カフェラテといえばエスプレッソは深煎り。
これが長年の常識です。
しかし、スペシャルティコーヒーの浅煎りで作るカフェラテ。
ミルクと融合しても消えない複雑なフレーバー、焦げた苦味ではなく本質的な旨味と甘み。
本物を知る人だけが辿り着く、カフェラテ最終進化をご紹介しましょう。
スペシャルティ?という方は『スペシャルティコーヒーとは?』をどうぞ。
カフェラテに深煎りが選ばれた理由
1930年代、政治的孤立の中にあったイタリア。
良質なアラビカ種の輸入は困難を極め、入手できるのは北アフリカ産の安価なロブスタ種だけでした。

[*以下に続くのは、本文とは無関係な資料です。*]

(** C10, as the source has it.  For every profile with
    [video_start_line + 1 < video_end_line] and no vsync edge on line
    [video_end_line - 1] ([wraps_at_end]): [configure_timing] sets the
    counter to 0, every number of end-of-visible-line events after it
    leaves the counter within [0, video_end_line), and the event of line
    [video_end_line - 1] sets it to 0. *)
Theorem current_line_stays_in_frame (t : Timing) (d : Vga) (n : nat) :
  wraps_at_end t ->
  current_line (configure_timing t d) = 0 /\
  0 <= current_line (run_lines n (configure_timing t d))
  < video_end_line t /\
  (forall d1,
      current_timing d1 = t ->
      current_line d1 = video_end_line t - 1 ->
      current_line (end_of_active_video d1) = 0).
Proof.
  intros Hwrap.
  destruct (configure_timing_globals t d) as [Hline Htiming].
  split; [exact Hline |]. split.
  - rewrite <- Htiming at 3. apply line_in_frame_run.
    + rewrite Htiming. exact Hwrap.
    + rewrite Hline, Htiming.
      destruct Hwrap as [Hok [Hlt _]].
      destruct Hok as (_ & _ & _ & _ & _ & _ & _ & Hr3 & _).
      unfold is_u16 in Hr3. lia.
  - intros d1 Ht1 Hl1.
    rewrite end_of_active_video_line, Ht1, Hl1.
    rewrite line_case_last by assumption. reflexivity.
Qed.

Lemma small_timing_wraps : wraps_at_end small_timing.
Proof. apply small_timing_distinct. Qed.
(** * APIWatch monitoring engine: probe executor, incident tracker,
      check cycle, WebSocket fan-out and monitor registry.

    A shallow embedding of

    - [app/workers/health_checker.py]: [HealthCheckExecutor.check_api],
      [save_health_check], [handle_incident], [perform_health_check],
      [check_all_active_monitors];
    - [app/websocket/manager.py]: [WebSocketManager.connect], [disconnect],
      [send_personal_message], [broadcast];
    - [app/api/websocket.py]: [websocket_endpoint];
    - [app/schemas/monitor.py] and [app/api/monitors.py]: [MonitorCreate],
      [MonitorUpdate], [create_monitor], [get_monitor], [update_monitor],
      [delete_monitor];
    - [app/api/metrics.py]: [verify_monitor_access], [get_incidents];
    - the rows of [app/models]: [APIMonitor], [HealthCheck], [Incident].

    Conventions.

    - A [datetime] is a [Z]: microseconds on one time line (the resolution of
      Python's [datetime]); a [timedelta] is a difference of two of them.
      Whether the database hands back timezone-aware values for its
      [DateTime(timezone=True)] columns is a property of the backend (see
      [Backend]); [datetime.utcnow()] is naive.
    - A [str] is the string of its UTF-8 bytes; [str_len] counts its
      characters.
    - Python code that may raise returns a [result]; [try ... except] is
      [try_except].  The exceptions of the model are instances of
      [Exception]; signals that are only [BaseException] (task cancellation,
      interpreter exit) are outside it.
    - The database is taken to be reachable.  A commit fails only where the
      backend refuses the row (a foreign key without its row, a text the
      column cannot hold, a [NULL] in a required column); then nothing of
      it is stored.  A table is the
      list of its rows in insertion order, with the sequence that hands out
      the next primary key.
    - A coroutine is first given run alone.  Where others can come in at
      its awaits and change what it works on, a second definition has them:
      [broadcast_live] for [broadcast], [check_all_active_monitors_gather]
      for the workflows of a cycle.
    - Calls to [logger] have no effect on the state and are left out. *)

From Stdlib Require Import ZArith List String Ascii Bool Lia Permutation.
From Stdlib Require Import Decimal DecimalString.
Import ListNotations.

Open Scope string_scope.
Open Scope Z_scope.

(* ------------------------------------------------------------------ *)
(** ** Exceptions and the error monad *)

(** The exception classes the code names or can meet.  [httpx]'s transport
    errors are listed with their two families: the subclasses of
    [httpx.TimeoutException] and those of [httpx.NetworkError]. *)
Inductive exc_class : Type :=
| ConnectTimeout | ReadTimeout | WriteTimeout | PoolTimeout
| TimeoutException
| ConnectError | ReadError | WriteError | CloseError
| NetworkError
| ProtocolError | ProxyError | UnsupportedProtocol
| DecodingError | TooManyRedirects | InvalidURL
| ValueError | RuntimeError | MultipleResultsFound
| TypeError | DBAPIError
| OtherException.

(** An exception instance: its class and [str(e)]. *)
Record exception : Type := mkExc { exc_type : exc_class; exc_str : string }.

(** [isinstance(e, httpx.TimeoutException)]. *)
Definition is_TimeoutException (e : exception) : bool :=
  match exc_type e with
  | TimeoutException | ConnectTimeout | ReadTimeout | WriteTimeout
  | PoolTimeout => true
  | _ => false
  end.

(** [isinstance(e, httpx.NetworkError)]. *)
Definition is_NetworkError (e : exception) : bool :=
  match exc_type e with
  | NetworkError | ConnectError | ReadError | WriteError | CloseError => true
  | _ => false
  end.

Inductive result (A : Type) : Type :=
| Ok (a : A)
| Raise (e : exception).

Arguments Ok {A} a.
Arguments Raise {A} e.

Definition bind {A B : Type} (c : result A) (k : A -> result B) : result B :=
  match c with
  | Ok a => k a
  | Raise e => Raise e
  end.

(** [try: body  except Exception as e: handler(e)]. *)
Definition try_except {A : Type} (body : result A)
  (handler : exception -> result A) : result A :=
  match body with
  | Ok a => Ok a
  | Raise e => handler e
  end.

Declare Scope py_scope.
Delimit Scope py_scope with py.
Notation "x <- c ;; k" := (bind c (fun x => k))
  (at level 61, c at next level, right associativity) : py_scope.
Notation "' p <- c ;; k" := (bind c (fun p => k))
  (at level 61, p pattern, c at next level, right associativity) : py_scope.
Open Scope py_scope.

(** [str(n)] of a Python [int]. *)
Definition str_int (n : Z) : string := NilZero.string_of_int (Z.to_int n).

(** A byte that continues a character of UTF-8: [10xxxxxx]. *)
Definition is_continuation (c : ascii) : bool :=
  match c with
  | Ascii _ _ _ _ _ _ b6 b7 => b7 && negb b6
  end.

(** [len(s)]: the characters of the string, one per byte that does not
    continue another. *)
Fixpoint str_len (s : string) : nat :=
  match s with
  | EmptyString => 0%nat
  | String c s' => ((if is_continuation c then 0 else 1) + str_len s')%nat
  end.

(** Whether the string holds the character NUL. *)
Fixpoint has_nul (s : string) : bool :=
  match s with
  | EmptyString => false
  | String c s' => Ascii.eqb c Ascii.zero || has_nul s'
  end.

(* ------------------------------------------------------------------ *)
(** ** The rows of [app/models] *)

Inductive HTTPMethod : Type :=
| GET | POST | PUT | PATCH | DELETE | HEAD | OPTIONS.

(** [HTTPMethod.value]. *)
Definition HTTPMethod_value (m : HTTPMethod) : string :=
  match m with
  | GET => "GET" | POST => "POST" | PUT => "PUT" | PATCH => "PATCH"
  | DELETE => "DELETE" | HEAD => "HEAD" | OPTIONS => "OPTIONS"
  end.

Definition Headers : Type := list (string * string).

Module APIMonitor.
Record t : Type := mk {
  id : Z;
  user_id : Z;
  name : string;
  url : string;
  method : HTTPMethod;
  headers : option Headers;
  expected_status : Z;
  check_interval : Z;
  timeout : Z;
  is_active : bool
}.
End APIMonitor.

Module HealthCheck.
Record t : Type := mk {
  id : Z;
  monitor_id : Z;
  status_code : option Z;
  response_time : option Z;
  is_up : bool;
  error_message : option string;
  checked_at : Z
}.
End HealthCheck.

Module Incident.
Record t : Type := mk {
  id : Z;
  monitor_id : Z;
  started_at : Z;
  resolved_at : option Z;
  duration : option Z;
  alert_sent : bool
}.

(** The [is_resolved] and [is_ongoing] properties of the model class. *)
Definition is_resolved (i : t) : bool :=
  match resolved_at i with Some _ => true | None => false end.

Definition is_ongoing (i : t) : bool :=
  match resolved_at i with Some _ => false | None => true end.
End Incident.

(* ------------------------------------------------------------------ *)
(** ** [HealthCheckExecutor.check_api] *)

(** [httpx.Timeout]: the four budgets of one request, in seconds. *)
Module httpx.
Record Timeout : Type := mkTimeout {
  connect : Z;
  read : Z;
  write : Z;
  pool : Z
}.

(** [httpx.Timeout(timeout, connect=c)]: the keyword replaces the default,
    the other three budgets take [timeout]. *)
Definition Timeout_of (timeout : Z) (connect_kw : option Z) : Timeout :=
  {| connect := match connect_kw with Some c => c | None => timeout end;
     read := timeout;
     write := timeout;
     pool := timeout |}.
End httpx.

Record Response : Type := mkResponse { resp_status_code : Z }.

(** [self.client.request(method=, url=, headers=, timeout=)]: the network is
    outside the program, so the client is given as what it answers. *)
Definition Client : Type :=
  string -> string -> Headers -> httpx.Timeout -> result Response.

(** The dictionary [check_api] returns; its four keys are fixed.
    [response_time] is in hundredths of a millisecond (the two decimals
    [round(_, 2)] keeps). *)
Record CheckResult : Type := mkResult {
  status_code : option Z;
  response_time : option Z;
  is_up : bool;
  error_message : option string
}.

(** The integer nearest to the rational [n / d] ([0 < d]), a tie going to
    the even one. *)
Definition round_half_even (n d : Z) : Z :=
  let q := n / d in
  let r := n mod d in
  if 2 * r <? d then q
  else if d <? 2 * r then q + 1
  else if Z.even q then q else q + 1.

(** The rational [n / (d * 2^e)] as a fraction of integers. *)
Definition scale (n d e : Z) : Z * Z :=
  if 0 <=? e then (n, d * 2 ^ e) else (n * 2 ^ (- e), d).

(** The [float] nearest to the positive rational [n / d]: its mantissa [m]
    and exponent [e], the number being [m * 2^e] with [2^52 <= m < 2^53]
    (binary64, round to nearest, ties to even; the times of a probe are in
    the normal range). *)
Definition to_double (n d : Z) : Z * Z :=
  let k0 := Z.log2 n - Z.log2 d in
  let '(n0, d0) := scale n d k0 in
  let k := if d0 <=? n0 then k0 else k0 - 1 in
  let e := k - 52 in
  let '(n1, d1) := scale n d e in
  let m := round_half_even n1 d1 in
  if m =? 2 ^ 53 then (2 ^ 52, e + 1) else (m, e).

(** [round(td.total_seconds() * 1000, 2)] for a [timedelta] of [us > 0]
    microseconds, in hundredths: [total_seconds()] is the float nearest to
    [us / 10**6], the product with 1000 is rounded to a float again, and
    [round(x, 2)] is the number of two decimals nearest to the exact value
    of that float. *)
Definition round2_ms_pos (us : Z) : Z :=
  let '(m1, e1) := to_double us 1000000 in
  let '(n, d) := scale (m1 * 1000) 1 (- e1) in
  let '(m2, e2) := to_double n d in
  let '(n', d') := scale (m2 * 100) 1 (- e2) in
  round_half_even n' d'.

(** [round(response_time_ms, 2)] of a time of [us] microseconds, in
    hundredths of a millisecond.  The arithmetic of floats is symmetric
    in the sign. *)
Definition round2_ms (us : Z) : Z :=
  match us with
  | 0 => 0
  | Zpos _ => round2_ms_pos us
  | Zneg _ => - round2_ms_pos (- us)
  end.

(** The timeout of the probe request: [httpx.Timeout(monitor.timeout,
    connect=5.0)]. *)
Definition request_timeout (monitor : APIMonitor.t) : httpx.Timeout :=
  httpx.Timeout_of (APIMonitor.timeout monitor) (Some 5).

(** The schema's bound on [timeout]: [Field(ge=1, le=60)]. *)
Definition timeout_in_bound (monitor : APIMonitor.t) : Prop :=
  1 <= APIMonitor.timeout monitor <= 60.

(** The [except] clauses of [check_api], tried in order; [result0] is the
    dictionary as the [try] block left it. *)
Definition check_api_except (monitor : APIMonitor.t) (result0 : CheckResult)
  (e : exception) : result CheckResult :=
  if is_TimeoutException e then
    Ok {| status_code := status_code result0;
          response_time := response_time result0;
          is_up := is_up result0;
          error_message :=
            Some ("Request timeout after "
                  ++ str_int (APIMonitor.timeout monitor) ++ "s") |}
  else if is_NetworkError e then
    Ok {| status_code := status_code result0;
          response_time := response_time result0;
          is_up := is_up result0;
          error_message := Some ("Network error: " ++ exc_str e) |}
  else
    Ok {| status_code := status_code result0;
          response_time := response_time result0;
          is_up := is_up result0;
          error_message := Some ("Unexpected error: " ++ exc_str e) |}.

(** [headers = monitor.headers or {}]. *)
Definition request_headers (monitor : APIMonitor.t) : Headers :=
  match APIMonitor.headers monitor with
  | Some h => h
  | None => []
  end.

ロブスタ種は、アラビカ種の半分しか糖分を持たず、ゴム臭やガス臭といった不快な風味があります。
しかしイタリア人は、『貧者の知恵』でこの問題を解決しました。
石炭や薪で動く初期の焙煎機。
長時間かけてゆっくりと焙煎することで、不快な風味を蒸発させ、わずかな糖分を最大限に発達させる。
そして、ちょうどその頃に完成したエスプレッソマシンの高圧抽出が、ロブスタの欠点をポルタフィルターに残し、ボディのあるリキッドだけを抽出することに成功したのです。

こうして生まれた『深煎り=カフェラテ』という常識。
それは、当時の豆の品質における最適解でした。
しかし、あくまで妥協策です。
参考:Why Robusta Coffee Is Making a Comeback | Saveur
浅煎りでしか表現できないカフェラテ
エチオピア産を一口含むと、ベリー系の香りがミルクと溶け合い、ベリーヨーグルトのような味わいに変化します。
コロンビア産なら、チョコレートとナッツの甘みが、ミルクチョコレートの濃厚さを帯びる。
ケニア産は、柑橘系の明るい酸味が、ミルクの甘さに丸く包まれて優しくなる。

シングルオリジン(単一産地、単一品種)。
同じ農園の豆でも、収穫年が違えば味は変わります。
精製方法でも変わり、
ウォッシュドのクリーンで透明感のある味わい、ナチュラルのフルーティーで濃密な甘さ。
深煎りでは、すべてが『焦げた苦味』に統一されます。
どの産地も、どの品種も、同じ味。
しかしスペシャルティコーヒーの浅煎りは違います。
コーヒー豆が本来持つ糖分、アミノ酸、有機酸。
これらの複雑な相互作用がもたらす、多層的な味わい。

そして、ミルクの乳脂肪が、コーヒーの揮発性アロマ化合物を包み込む。
口の中でゆっくりと解放されることで、フレーバーがより長く、より鮮明に感じられるのです。
カフェラテの温度が変えていく味わい
カフェラテが熱いときは、ミルクの甘さが前面に出ます。
冷めるにつれて、コーヒーの複雑さが顔を出してくる。
一口目、二口目、三口目。
温度が下がるにつれて、味わいは変化し続けます。
最後の一滴まで、同じ味はありません。
ローグレードで安定を重視した深煎りには、絶対にない感覚です。
スペシャルティコーヒーのカフェラテ
最高グレードのアラビカ種、欠点豆ゼロの精製、明確なトレーサビリティ。
これらすべてが揃っているのがスペシャルティコーヒーで、浅煎りでも圧倒的な味わいを持つカフェラテが実現します。
ローグレード深煎りカフェラテは、どこでも飲めます。
チェーン店でも、コンビニでも、ほぼ同じ味わいが手に入ります。
浅煎りカフェラテは、それとはまったく異なる次元の一杯。
複雑さ、奥行き、変化 ・・・。

当店(addCoffee)は、指定がなければスペシャルティコーヒー中煎りでお出しします。
鹿児島では浅煎りの理解がまだまだ少数です。
しかし、ご注文時に『浅煎りできますか?』と尋ねる方もいらっしゃいます。
『わかってるなこの人・・・』と心の中でつぶやいています。